30 Kasım 2006

Günaydın Gece - İkbal Gürpınar



Biz kendimizi magazin haberlerine bu kadar kaptırmışken, “onun sevgilisi kimmiş, kim kimi bilmem ne yapmış, laila’larda ne yenilmiş ne içilmiş” gibi sözde haberleri izlerken ne kadar çok sayıda insanın hayatı yok olmuş, ne yürekler yanmış farkında mıyız?
“Valla, ben öyle özel hayatla ilgili programlar seyretmem” diyen, ama konusu açıldığında şakır şakır ünlülerin aşk listelerini sıralayanlara benim sözüm; “Dürüst olun Allah aşkına! Sahte yaşamlar, sözde mutluluk tabloları, şan, şöhretle ilgili haberler ne katıyor hayatınıza? Daha mı mutlu oluyorsunuz, daha mı bilgili? Hayatınız mı kolaylaşıyor, daha mı insan hissediyorsunuz kendinizi? Daha eğitimli, daha kişilikli insanlar olmaları için çocuklarınıza söylenecek sözler mi öğreniyorsunuz bu insanların hayatlarından? (s: 13)

Kimi insanlar kendi başlarına tuvalete dahi gidemezken, gözleri görmezken, açlıktan bir deri bir kemik kalmışken bile hala şükretmeyi başarabiliyorlarsa, üstelik hepimizin birer potansiyel engelli olduğu da ortadayken, şükretmemek neden? (s: 38)

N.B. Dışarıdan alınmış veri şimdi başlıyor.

(* ===== verification/_CoqProject ===== *)
-Q . S2P
Prelude.v
Py.v
PyStruct.v
Crc32.v
MemcacheConstants.v
Json.v
McWire.v
McCommands.v
DcpBinClient.v
Durability.v
TaskManager.v
EventLog.v
KvStore.v
DataHelper.v
DocGen.v
TestInput.v
XUnit.v
TestRunner.v
Bucket.v
DocLoader.v
BucketSelect.v
BucketSpec.v
Cbstats.v
DataAnalysis.v
SdkPool.v
LoadTasks.v
ValidateTasks.v
Rebalance.v
Waits.v
Cbas.v
SpecTasks.v
BucketVerify.v
ClusterUtils.v
DurableLoad.v
MergeReports.v
(* ===== verification/MemcacheConstants.v ===== *)
(** * lib/memcacheConstants.py

    Opcodes, status codes, magic bytes and packet formats of the memcached and
    DCP protocols.  A name the module assigns twice has the value of its last
    assignment, which is the one its importers see: [CMD_FLUSH] is the DCP
    opcode 0x5a and not the memcached opcode 8 of line 21. *)

From S2P Require Import Prelude Py PyStruct.
Local Open Scope Z_scope.
Local Open Scope string_scope.

Definition CMD_GET : Z := 0.
Definition CMD_SET : Z := 1.

Definition CMD_ADD : Z := 2.
Definition CMD_REPLACE : Z := 3.
Definition CMD_DELETE : Z := 4.
Definition CMD_INCR : Z := 5.
Definition CMD_DECR : Z := 6.
Definition CMD_QUIT : Z := 7.

Definition CMD_GETQ : Z := 9.
Definition CMD_NOOP : Z := 10.
Definition CMD_VERSION : Z := 11.

Definition CMD_APPEND : Z := 0x0e.
Definition CMD_PREPEND : Z := 0x0f.
Definition CMD_STAT : Z := 0x10.
Definition CMD_SETQ : Z := 0x11.
Definition CMD_DELETEQ : Z := 0x14.
Definition CMD_VERBOSE : Z := 0x1b.
Definition CMD_TOUCH : Z := 0x1c.
Definition CMD_GAT : Z := 0x1d.
Definition CMD_HELLO : Z := 0x1f.
Definition CMD_GET_REPLICA : Z := 0x83.
Definition CMD_OBSERVE_SEQNO : Z := 0x91.
Definition CMD_OBSERVE : Z := 0x92.

Definition CMD_OPEN : Z := 0x50.
Definition CMD_ADD_STREAM : Z := 0x51.
Definition CMD_CLOSE_STREAM : Z := 0x52.
Definition CMD_STREAM_REQ : Z := 0x53.
Definition CMD_GET_FAILOVER_LOG : Z := 0x54.
Definition CMD_STREAM_END : Z := 0x55.
Definition CMD_SNAPSHOT_MARKER : Z := 0x56.
Definition CMD_MUTATION : Z := 0x57.
Definition CMD_DELETION : Z := 0x58.
Definition CMD_EXPIRATION : Z := 0x59.
Definition CMD_FLUSH : Z := 0x5a.
Definition CMD_SET_VB_STATE : Z := 0x5b.
Definition CMD_UPR_NOOP : Z := 0x5c.
Definition CMD_UPR_ACK : Z := 0x5d.
Definition CMD_FLOW_CONTROL : Z := 0x5e.
Definition CMD_SYSTEM_EVENT : Z := 0x5f.

Definition CMD_SASL_LIST_MECHS : Z := 0x20.
Definition CMD_SASL_AUTH : Z := 0x21.
Definition CMD_SASL_STEP : Z := 0x22.

Definition CMD_CREATE_BUCKET : Z := 0x85.
Definition CMD_DELETE_BUCKET : Z := 0x86.
Definition CMD_LIST_BUCKETS : Z := 0x87.
Definition CMD_EXPAND_BUCKET : Z := 0x88.
Definition CMD_SELECT_BUCKET : Z := 0x89.

Definition CMD_STOP_PERSISTENCE : Z := 0x80.
Definition CMD_START_PERSISTENCE : Z := 0x81.
Definition CMD_SET_FLUSH_PARAM : Z := 0x82.
Definition CMD_SET_PARAM : Z := 0x82.

Definition CMD_SET_TAP_PARAM : Z := 0x92.
Definition CMD_EVICT_KEY : Z := 0x93.

Definition CMD_RESTORE_FILE : Z := 0x98.
Definition CMD_RESTORE_ABORT : Z := 0x99.
Definition CMD_RESTORE_COMPLETE : Z := 0x9a.

Definition CMD_START_ONLINEUPDATE : Z := 0x9b.
Definition CMD_COMPLETE_ONLINEUPDATE : Z := 0x9c.
Definition CMD_REVERT_ONLINEUPDATE : Z := 0x9d.

Definition CMD_DEREGISTER_TAP_CLIENT : Z := 0x9e.

Definition CMD_RESET_REPLICATION_CHAIN : Z := 0x9f.

Definition CMD_GET_META : Z := 0xa0.
Definition CMD_GETQ_META : Z := 0xa1.

Definition CMD_SET_WITH_META : Z := 0xa2.
Definition CMD_SETQ_WITH_META : Z := 0xa3.

Definition CMD_ADD_WITH_META : Z := 0xa4.
Definition CMD_ADDQ_WITH_META : Z := 0xa5.

Definition CMD_DELETE_WITH_META : Z := 0xa8.
Definition CMD_DELETEQ_WITH_META : Z := 0xa9.

Definition CMD_SET_DRIFT_COUNTER_STATE : Z := 0xc1.
Definition CMD_GET_ADJUSTED_TIME : Z := 0xc2.

Definition META_ADJUSTED_TIME : Z := 0x1.
Definition META_CONFLICT_RESOLUTION_MODE : Z := 0x2.

Definition CMD_TAP_CONNECT : Z := 0x40.
Definition CMD_TAP_MUTATION : Z := 0x41.
Definition CMD_TAP_DELETE : Z := 0x42.
Definition CMD_TAP_FLUSH : Z := 0x43.
Definition CMD_TAP_OPAQUE : Z := 0x44.
Definition CMD_TAP_VBUCKET_SET : Z := 0x45.
Definition CMD_TAP_CHECKPOINT_START : Z := 0x46.
Definition CMD_TAP_CHECKPOINT_END : Z := 0x47.

Definition CMD_SET_VBUCKET_STATE : Z := 0x3d.
Definition CMD_GET_VBUCKET_STATE : Z := 0x3e.
Definition CMD_DELETE_VBUCKET : Z := 0x3f.

Definition CMD_GET_LOCKED : Z := 0x94.
Definition CMD_COMPACT_DB : Z := 0xb3.
Definition CMD_GET_RANDOM_KEY : Z := 0xb6.

Definition CMD_COLLECTIONS_SET_MANIFEST : Z := 0xb9.
Definition CMD_COLLECTIONS_GET_MANIFEST : Z := 0xba.
Definition CMD_COLLECTIONS_GET_ID : Z := 0xbb.
Definition CMD_COLLECTIONS_GET_SCOPE_ID : Z := 0xbc.

Definition CMD_GET_ERROR_MAP : Z := 0xfe.

Definition CMD_SYNC : Z := 0x96.

Definition CMD_SYNC_EVENT_PERSISTED : Z := 1.
Definition CMD_SYNC_EVENT_MODIFED : Z := 2.
Definition CMD_SYNC_EVENT_DELETED : Z := 3.
Definition CMD_SYNC_EVENT_REPLICATED : Z := 4.
Definition CMD_SYNC_INVALID_KEY : Z := 5.
Definition CMD_SYNC_INVALID_CAS : Z := 6.

Definition VB_STATE_ACTIVE : Z := 1.
Definition VB_STATE_REPLICA : Z := 2.
Definition VB_STATE_PENDING : Z := 3.
Definition VB_STATE_DEAD : Z := 4.

Definition ENGINE_PARAM_FLUSH : Z := 1.
Definition ENGINE_PARAM_TAP : Z := 2.
Definition ENGINE_PARAM_REPLICATION : Z := 2.
Definition ENGINE_PARAM_CHECKPOINT : Z := 3.
Definition ENGINE_PARAM_DCP : Z := 4.
Definition ENGINE_PARAM_VBUCKET : Z := 5.

Definition TAP_OPAQUE_ENABLE_AUTO_NACK : Z := 0.
Definition TAP_OPAQUE_INITIAL_VBUCKET_STREAM : Z := 1.
Definition TAP_OPAQUE_ENABLE_CHECKPOINT_SYNC : Z := 2.
Definition TAP_OPAQUE_OPEN_CHECKPOINT : Z := 3.

Definition TAP_FLAG_BACKFILL : Z := 0x01.
Definition TAP_FLAG_DUMP : Z := 0x02.
Definition TAP_FLAG_LIST_VBUCKETS : Z := 0x04.
Definition TAP_FLAG_TAKEOVER_VBUCKETS : Z := 0x08.
Definition TAP_FLAG_SUPPORT_ACK : Z := 0x10.
Definition TAP_FLAG_REQUEST_KEYS_ONLY : Z := 0x20.
Definition TAP_FLAG_CHECKPOINT : Z := 0x40.
Definition TAP_FLAG_REGISTERED_CLIENT : Z := 0x80.

Definition TAP_FLAG_ACK : Z := 0x01.
Definition TAP_FLAG_NO_VALUE : Z := 0x02.

Definition FLAG_OPEN_CONSUMER : Z := 0x00.
Definition FLAG_OPEN_PRODUCER : Z := 0x01.
Definition FLAG_OPEN_NOTIFIER : Z := 0x02.
Definition FLAG_OPEN_INCLUDE_XATTRS : Z := 0x4.
Definition FLAG_OPEN_INCLUDE_DELETE_TIMES : Z := 0x20.

Definition CMD_SET_CLUSTER_CONFIG : Z := 0xb4.
Definition CMD_GET_CLUSTER_CONFIG : Z := 0xb5.

Definition CMD_SUBDOC_GET : Z := 0xc5.
Definition CMD_SUBDOC_EXISTS : Z := 0xc6.

Definition CMD_SUBDOC_DICT_ADD : Z := 0xc7.
Definition CMD_SUBDOC_DICT_UPSERT : Z := 0xc8.

Definition CMD_SUBDOC_DELETE : Z := 0xc9.
Definition CMD_SUBDOC_REPLACE : Z := 0xca.

Definition CMD_SUBDOC_ARRAY_PUSH_LAST : Z := 0xcb.
Definition CMD_SUBDOC_ARRAY_PUSH_FIRST : Z := 0xcc.
Definition CMD_SUBDOC_ARRAY_INSERT : Z := 0xcd.
Definition CMD_SUBDOC_ARRAY_ADD_UNIQUE : Z := 0xce.

Definition CMD_SUBDOC_COUNTER : Z := 0xcf.

Definition CMD_SUBDOC_MULTI_LOOKUP : Z := 0xd0.
Definition CMD_SUBDOC_MULTI_MUTATION : Z := 0xd1.

Definition SUBDOC_FLAGS_MKDIR_P : Z := 0x01.

Definition SET_PKT_FMT : string := ">II".

Definition META_CMD_FMT : string := ">IIQQ".
Definition EXTENDED_META_CMD_FMT : string := ">IIQQIH".
Definition SKIP_META_CMD_FMT : string := ">IIQQI".

Definition CR : Z := 0x01.

Definition SET_DRIFT_COUNTER_STATE_REQ_FMT : string := ">qB".
Definition GET_ADJUSTED_TIME_RES_FMT : string := ">Q".

Definition EXTENDED_META_DATA_FMT : string := ">BBHQBHB".
Definition EXTENDED_META_DATA_VERSION : Z := 0x1.
Definition META_DATA_ID_ADJUSTED_TIME : Z := 0x1.
Definition META_DATA_ID_ADJUSTED_TIME_SIZE : Z := 8.
Definition META_DATA_ID_CONFLICT_RESOLUTION_MODE : Z := 0x2.
Definition META_DATA_ID_CONFLICT_RESOLUTION_MODE_SIZE : Z := 1.

Definition GET_RES_FMT : string := ">I".

Definition DEL_PKT_FMT : string := "".

Definition TAP_MUTATION_PKT_FMT : string := ">HHbxxxII".
Definition TAP_GENERAL_PKT_FMT : string := ">HHbxxx".

Definition INCRDECR_PKT_FMT : string := ">QQI".

Definition INCRDECR_SPECIAL : Z := 0xffffffff.
Definition INCRDECR_RES_FMT : string := ">Q".
Definition INCRDECR_RES_WITH_UUID_AND_SEQNO_FMT : string := ">QQQ".

Definition FLUSH_PKT_FMT : string := ">I".

Definition META_EXTRA_FMT : string := ">IIQQH".

Definition TOUCH_PKT_FMT : string := ">I".
Definition GAT_PKT_FMT : string := ">I".
Definition GETL_PKT_FMT : string := ">I".

Definition SET_PARAM_FMT : string := ">I".

Definition VB_SET_PKT_FMT : string := ">I".

Definition MAGIC_BYTE : Z := 0x80.
Definition REQ_MAGIC_BYTE : Z := 0x80.

Definition RES_MAGIC_BYTE : Z := 0x81.

Definition ALT_REQ_MAGIC_BYTE : Z := 0x08.
Definition ALT_RES_MAGIC_BYTE : Z := 0x18.

Definition COMPACT_DB_PKT_FMT : string := ">QQBxxxxxxx".

Definition REQ_PKT_FMT : string := ">BBHBBHIIQ".

Definition REQ_PKT_SD_EXTRAS : string := ">HB".

Definition REQ_PKT_SD_EXTRAS_EXPIRY : string := ">HBI".

Definition RES_PKT_FMT : string := ">BBHBBHIIQ".

Definition ALT_RES_PKT_FMT : string := ">BBBBBBHIIQ".

Definition ALT_REQ_PKT_FMT : string := ">BBBBBBHIIQ".

Definition REQ_PKT_SD_MULTI_MUTATE : string := ">BBHI".

Definition ERR_UNKNOWN_CMD : Z := 0x81.
Definition ERR_NOT_FOUND : Z := 0x1.
Definition ERR_EXISTS : Z := 0x2.
Definition ERR_AUTH : Z := 0x20.
Definition NotFoundError : Z := 0xD.
Definition ERR_SUCCESS : Z := 0x00.
Definition ERR_KEY_ENOENT : Z := 0x01.
Definition ERR_2BIG : Z := 0x03.
Definition ERR_EINVAL : Z := 0x04.
Definition ERR_NOT_STORED : Z := 0x05.
Definition ERR_BAD_DELTA : Z := 0x06.
Definition ERR_NOT_MY_VBUCKET : Z := 0x07.
Definition ERR_AUTH_CONTINUE : Z := 0x21.
Definition ERR_ERANGE : Z := 0x22.
Definition ERR_ENOMEM : Z := 0x82.
Definition ERR_NOT_SUPPORTED : Z := 0x83.
Definition ERR_EINTERNAL : Z := 0x84.
Definition ERR_EBUSY : Z := 0x85.
Definition ERR_ETMPFAIL : Z := 0x86.

Definition META_REVID : Z := 0x01.

Definition ERR_SUBDOC_PATH_ENOENT : Z := 0xc0.
Definition ERR_SUBDOC_PATH_MISMATCH : Z := 0xc1.
Definition ERR_SUBDOC_PATH_EINVAL : Z := 0xc2.
Definition ERR_SUBDOC_PATH_E2BIG : Z := 0xc3.
Definition ERR_SUBDOC_DOC_ETOODEEP : Z := 0xc4.
Definition ERR_SUBDOC_VALUE_CANTINSERT : Z := 0xc5.
Definition ERR_SUBDOC_DOC_NOTJSON : Z := 0xc6.
Definition ERR_SUBDOC_NUM_ERANGE : Z := 0xc7.
Definition ERR_SUBDOC_DELTA_ERANGE : Z := 0xc8.
Definition ERR_SUBDOC_PATH_EEXISTS : Z := 0xc9.
Definition ERR_SUBDOC_VALUE_TOODEEP : Z := 0xca.
Definition ERR_SUBDOC_INVALID_CMD_COMBO : Z := 0xcb.
Definition ERR_SUBDOC_MULTI_PATH_FAILURE : Z := 0xcc.

Definition PROTOCOL_BINARY_FEATURE_MUTATION_SEQNO : Z := 0x04.
Definition FEATURE_TCPDELAY : Z := 0x05.
Definition FEATURE_XATTR : Z := 0x06.
Definition FEATURE_XERROR : Z := 0x07.
Definition FEATURE_SELECT_BUCKET : Z := 0x08.
Definition FEATURE_COLLECTIONS : Z := 0x12.

Definition FEATURE_DATATYPE : Z := 0x01.
Definition FEATURE_TLS : Z := 0x2.
Definition FEATURE_TCPNODELAY : Z := 0x03.
Definition FEATURE_MUTATION_SEQNO : Z := 0x04.
Definition FEATURE_SNAPPY : Z := 0x000a.

Definition SKIP_CONFLICT_RESOLUTION_FLAG : Z := 0x1.
Definition FORCE_ACCEPT_WITH_META_OPS : Z := 0x2.
Definition REGENERATE_CAS : Z := 0x4.

Definition DATATYPE_XATTR : Z := 0x4.
Definition DURABILITY_LEVEL_MAJORITY : Z := 0x1.

Definition EVENT_CREATE_COLLECTION : Z := 0x0.
Definition EVENT_DELETE_COLLECTION : Z := 0x1.
Definition EVENT_FLUSH_COLLECTION : Z := 0x2.
Definition EVENT_CREATE_SCOPE : Z := 0x3.
Definition EVENT_DELETE_SCOPE : Z := 0x4.

Definition ERR_ROLLBACK : Z := 0x23.

(** ** Tables *)

Definition DCP_Opcode_Dictionary : gmap Z string :=
  list_to_map
    [(CMD_OPEN, "CMD_OPEN"); (CMD_ADD_STREAM, "CMD_ADD_STREAM");
     (CMD_CLOSE_STREAM, "CMD_CLOSE_STREAM"); (CMD_STREAM_REQ, "CMD_STREAM_REQ");
     (CMD_GET_FAILOVER_LOG, "CMD_GET_FAILOVER_LOG");
     (CMD_STREAM_END, "CMD_STREAM_END");
     (CMD_SNAPSHOT_MARKER, "CMD_SNAPSHOT_MARKER"); (CMD_MUTATION, "CMD_MUTATION");
     (CMD_DELETION, "CMD_DELETION"); (CMD_EXPIRATION, "CMD_EXPIRATION");
     (CMD_FLUSH, "CMD_FLUSH"); (CMD_SET_VB_STATE, "CMD_SET_VB_STATE");
     (CMD_UPR_ACK, "CMD_ACK"); (CMD_FLOW_CONTROL, "CMD_FLOW_CONTROL");
     (CMD_UPR_NOOP, "CMD_DCP_NOOP"); (CMD_SYSTEM_EVENT, "CMD_SYSTEM_EVENT")].

Definition VB_STATE_NAMES : gmap pystr Z :=
  list_to_map
    [(py "active", VB_STATE_ACTIVE); (py "replica", VB_STATE_REPLICA);
     (py "pending", VB_STATE_PENDING); (py "dead", VB_STATE_DEAD)].

Definition TAP_FLAG_TYPES : gmap Z string :=
  list_to_map [(TAP_FLAG_BACKFILL, ">Q"); (TAP_FLAG_REGISTERED_CLIENT, ">B")].

Definition EXTRA_HDR_FMTS : gmap Z string :=
  list_to_map
    [(CMD_SET, SET_PKT_FMT); (CMD_ADD, SET_PKT_FMT); (CMD_REPLACE, SET_PKT_FMT);
     (CMD_INCR, INCRDECR_PKT_FMT); (CMD_DECR, INCRDECR_PKT_FMT);
     (CMD_DELETE, DEL_PKT_FMT); (CMD_FLUSH, FLUSH_PKT_FMT);
     (CMD_TAP_MUTATION, TAP_MUTATION_PKT_FMT); (CMD_TAP_DELETE, TAP_GENERAL_PKT_FMT);
     (CMD_TAP_FLUSH, TAP_GENERAL_PKT_FMT); (CMD_TAP_OPAQUE, TAP_GENERAL_PKT_FMT);
     (CMD_TAP_VBUCKET_SET, TAP_GENERAL_PKT_FMT);
     (CMD_SET_VBUCKET_STATE, VB_SET_PKT_FMT); (CMD_COMPACT_DB, COMPACT_DB_PKT_FMT)].

(** [struct.calcsize(REQ_PKT_FMT)] *)
Definition MIN_RECV_PACKET : nat :=
  match calcsize REQ_PKT_FMT with Ok n => n | Err _ => 0%nat end.

(** The assertion of line 346: both header formats have one size; so has the
    alternative encoding. *)
Lemma header_sizes :
  calcsize REQ_PKT_FMT = Ok 24%nat ∧ calcsize RES_PKT_FMT = Ok 24%nat ∧
  calcsize ALT_RES_PKT_FMT = Ok 24%nat ∧ MIN_RECV_PACKET = 24%nat.
Proof. repeat split; reflexivity. Qed.
Lemma decode_leb128 cid key :
  0 ≤ cid → key ≠ [] → decodeCollectionID (leb128 cid ++ key) = Ok (cid, key).
Proof.
  intros Hc Hk. destruct (decide (cid < 128)) as [Hsm|Hbig].
  - rewrite leb128_small by lia. simpl. rewrite ord_chr by lia.
    change 0x7f with (2 ^ 7 - 1). rewrite Z_land_mask, Z.mod_small by lia.
    assert (Z.land cid 0x80 = 0) as ->; [|by rewrite drop_0].
    assert (cid = Z.land cid (Z.ones 7)) as -> by (rewrite Z.land_ones by lia; by rewrite Z.mod_small by lia).
    rewrite <- Z.land_assoc. apply Z.land_0_r.
  - destruct (leb128_big cid) as [-> Hs]; [lia|].
    destruct (leb_cont_byte cid) as (Hb & H7 & H8); [lia|].
    set (tl := leb128_loop _ _). simpl. rewrite ord_chr by done. rewrite H8, H7.
    change (128 =? 128) with true. cbv iota.
    assert (length tl ≠ O) as Htl.
    { unfold tl. destruct (Z.to_nat (Z.log2 cid)); simpl; [done|]. by repeat case_match. }
    assert (decode_rest (Z.land cid 0x7f) 7 1 (tl ++ key) =
      (cid, length tl)) as Hd.
    { unfold tl. rewrite decode_rest_leb; [|done| |lia].
      - f_equal; [|simpl; lia]. change 0x7f with (Z.ones 7). zbits.
        destruct (decide (i < 7)).
        + rewrite Z.ones_spec_low, (Z.testbit_neg_r _ (i - 7)) by lia.
          by rewrite andb_true_r, orb_false_r.
        + rewrite Z.ones_spec_high, Z.shiftr_spec by lia. rewrite andb_false_r. simpl.
          f_equal. lia.
      - assert (0 < Z.log2 cid) by (apply Z.log2_pos; lia).
        rewrite Z.log2_shiftr by lia. lia. }
    destruct (tl ++ key) as [|b t] eqn:Htk.
    { apply app_nil in Htk as [_ ->]. done. }
    rewrite Hd. rewrite <- Htk.
    rewrite bool_decide_eq_false_2.
    2:{ rewrite length_app. destruct key; simpl; [done|lia]. }
    f_equal. f_equal. simpl. apply drop_app_length.
Qed.
(* ===== verification/McCommands.v ===== *)
(** * MemcachedClient: the commands

    The public methods of [MemcachedClient] (lib/mc_bin_client.py), each the
    whole method: collection defaults, vbucket selection, extras, the request and
    the parsing of the response.  Keyword defaults are passed explicitly. *)

From S2P Require Import Prelude Py PyStruct Crc32 MemcacheConstants Json McWire.
Local Open Scope string_scope.
Local Open Scope list_scope.
Local Open Scope Z_scope.

(** A response as [_doCmd] returns it: opaque, cas, data. *)
Abbreviation resp := (Z * Z * pystr)%type.
Abbreviation copt := (option collection_arg).
Abbreviation sopt := (option pystr).

(** [_mutate], [_cat] *)
Definition mutate (cmd : Z) (key : pystr) (exp flags cas : Z) (val : pystr)
    (scope : sopt) (collection : copt) : MC resp :=
  ext ← lift (pack SET_PKT_FMT [flags; exp]);
  doCmd cmd key val ext cas scope collection [] None.

Definition cat (cmd : Z) (key : pystr) (cas : Z) (val : pystr)
    (scope : sopt) (collection : copt) : MC resp :=
  '(scope, collection) ← collection_name scope collection;
  doCmd cmd key val [] cas scope collection [] None.

Definition append (key value : pystr) (cas vbucket : Z) (scope : sopt) (collection : copt)
    : MC resp :=
  '(scope, collection) ← collection_name scope collection;
  _ ← set_vbucket key vbucket;
  cat CMD_APPEND key cas value scope collection.

Definition prepend (key value : pystr) (cas vbucket : Z) (scope : sopt) (collection : copt)
    : MC resp :=
  '(scope, collection) ← collection_name scope collection;
  _ ← set_vbucket key vbucket;
  cat CMD_PREPEND key cas value scope collection.

(** ** Counters *)

(** What [incr] and [decr] return: the value and the cas, with the vbucket uuid
    and the sequence number when the server sends them, or [None] when the
    response has another length. *)
Inductive counter_result :=
  | Counter2 (value cas : Z)
  | Counter4 (value cas uuid seqno : Z)
  | CounterNone.

(** [__incrdecr] *)
Definition incrdecr (cmd : Z) (key : pystr) (amt init exp : Z)
    (scope : sopt) (collection : copt) : MC counter_result :=
  '(scope, collection) ← collection_name scope collection;
  ext ← lift (pack INCRDECR_PKT_FMT [amt; init; exp]);
  '(_, cas, val) ← doCmd cmd key [] ext 0 scope collection [] None;
  if len val =? 8 then
    vs ← lift (unpack INCRDECR_RES_FMT val);
    v ← lift (list_get vs 0);
    mret (Counter2 v cas)
  else if len val =? 24 then
    vs ← lift (unpack INCRDECR_RES_WITH_UUID_AND_SEQNO_FMT val);
    v ← lift (list_get vs 2);
    uuid ← lift (list_get vs 0);
    seqno ← lift (list_get vs 1);
    mret (Counter4 v cas uuid seqno)
  else mret CounterNone.

Definition incr (key : pystr) (amt init exp vbucket : Z) (scope : sopt) (collection : copt)
    : MC counter_result :=
  '(scope, collection) ← collection_name scope collection;
  _ ← set_vbucket key vbucket;
  incrdecr CMD_INCR key amt init exp scope collection.

Definition decr (key : pystr) (amt init exp vbucket : Z) (scope : sopt) (collection : copt)
    : MC counter_result :=
  '(scope, collection) ← collection_name scope collection;
  _ ← set_vbucket key vbucket;
  incrdecr CMD_DECR key amt init exp scope collection.

(** ** Writes *)

Definition mc_set (key : pystr) (exp flags : Z) (val : pystr) (vbucket : Z)
    (scope : sopt) (collection : copt) : MC resp :=
  '(scope, collection) ← collection_name scope collection;
  _ ← set_vbucket key vbucket;
  mutate CMD_SET key exp flags 0 val scope collection.

Definition mc_add (key : pystr) (exp flags : Z) (val : pystr) (vbucket : Z)
    (scope : sopt) (collection : copt) : MC resp :=
  '(scope, collection) ← collection_name scope collection;
  _ ← set_vbucket key vbucket;
  mutate CMD_ADD key exp flags 0 val scope collection.

Definition mc_replace (key : pystr) (exp flags : Z) (val : pystr) (vbucket : Z)
    (scope : sopt) (collection : copt) : MC resp :=
  '(scope, collection) ← collection_name scope collection;
  _ ← set_vbucket key vbucket;
  mutate CMD_REPLACE key exp flags 0 val scope collection.

(** [cas]: the result of [_mutate] is dropped. *)
Definition mc_cas (key : pystr) (exp flags oldVal : Z) (val : pystr) (vbucket : Z)
    (scope : sopt) (collection : copt) : MC unit :=
  '(scope, collection) ← collection_name scope collection;
  _ ← set_vbucket key vbucket;
  _ ← mutate CMD_SET key exp flags oldVal val scope collection;
  mret tt.

Definition mc_delete (key : pystr) (cas vbucket : Z) (scope : sopt) (collection : copt)
    : MC resp :=
  '(scope, collection) ← collection_name scope collection;
  _ ← set_vbucket key vbucket;
  doCmd CMD_DELETE key [] [] cas scope collection [] None.

Definition mc_touch (key : pystr) (exp vbucket : Z) (scope : sopt) (collection : copt)
    : MC resp :=
  '(scope, collection) ← collection_name scope collection;
  _ ← set_vbucket key vbucket;
  ext ← lift (pack TOUCH_PKT_FMT [exp]);
  doCmd CMD_TOUCH key [] ext 0 scope collection [] None.

Definition evict_key (key : pystr) (vbucket : Z) (scope : sopt) (collection : copt) : MC resp :=
  '(scope, collection) ← collection_name scope collection;
  _ ← set_vbucket key vbucket;
  doCmd CMD_EVICT_KEY key [] [] 0 scope collection [] None.

(** [send_set]: no response is read. *)
Definition send_set (key : pystr) (exp flags : Z) (val : pystr) (vbucket : Z)
    (scope : sopt) (collection : copt) : MC unit :=
  '(scope, collection) ← collection_name scope collection;
  _ ← set_vbucket key vbucket;
  opaque ← randint32;
  ext ← lift (pack SET_PKT_FMT [flags; exp]);
  sendCmd CMD_SET key val opaque ext 0 scope collection [] None.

Biraz sonra ne olacağını, hatta yaşayıp yaşamayacağımızı bile bilmezken plan yapmak ne kadar boş! Geçen yıl yaşadığımız o meşum bombalama eylemlerinde, belki de patlamadan 30 saniye önce, o sırada patlamanın olduğu binanın hemen önündeki trafik ışıklarında bekleyen, sesine hayran olduğum, yılların tiyatrocusu, seslendirme ustası merhum Kerem Yılmazer’in cep telefonuyla yaptığı konuşmayı okudunuz mu gazetede bilmem. Seslendirme yapmak için gittiği stüdyoya geç kalmış ve telefonda “Beş dakika sonra oradayım” demiş. Oysa yaşayacak 5 dakikası bile yokmuş, nereden bilebilirdi ki? O yüzden her işimde, her sözümde hep “inşaAllah” derim ben. Hiçbir şeyden tam olarak emin olmamıza imkan yok çünkü. (s: 67)

Doğan Cüceloğlu, otoban çıkışlarındaki gişelerde çalışan insanların büyük çoğunluğunun depresyonda olduğunu söylemişti. Herkes onları bir makine gibi görüp, “Merhaba, iyi günler” demeden hemen parayı uzatıp gidiyormuş. Hal böyleyken o kişilerin işlerine koşa koşa, mutlu mutlu gitmeleri mümkün mü Allah aşkına? Şimdi daha bir dikkat ediyorum köprüden geçerken, otobandan çıkarken. (s: 126)

(Timaş Yayınları, 2006, 160 sayfa)

18


KİTABIN ARKA KAPAĞINDAN:
Güzellik bakan gözdeymiş. Niyetmiş her şeyi güzelleştiren, olmazları oldurur. Sevgi, açılmayacak sanılan, üzerine kilit vurulan tüm kapıların anahtarıymış, tam da ümitsizliğe düşmeye ramak kala doğuruvermiş güneşi üzerimize Yaradan; parlak ve sıcak... Tatlı dille, güler yüzle söylenen sözlere doyulmazmış...

Bu kitap, güler yüzle, düşünerek okunsun, yüreklerde sevgi dokunsun, insanlar sevdiklerine sevgiyle dokunsun, ellerindekinin kıymetini bilsin, yurdunu sevsin, kendini tanısın, bilsin diye yazıldı. Bir gece sabaha karşı ciyaklayarak dünyaya geldiğini cümle aleme duyuran çocuklar gibi, gece, sabaha karşı yazılmaya başlandı.

Hep birlikte söyleyelim hadi. Günaydııınnn gece!!!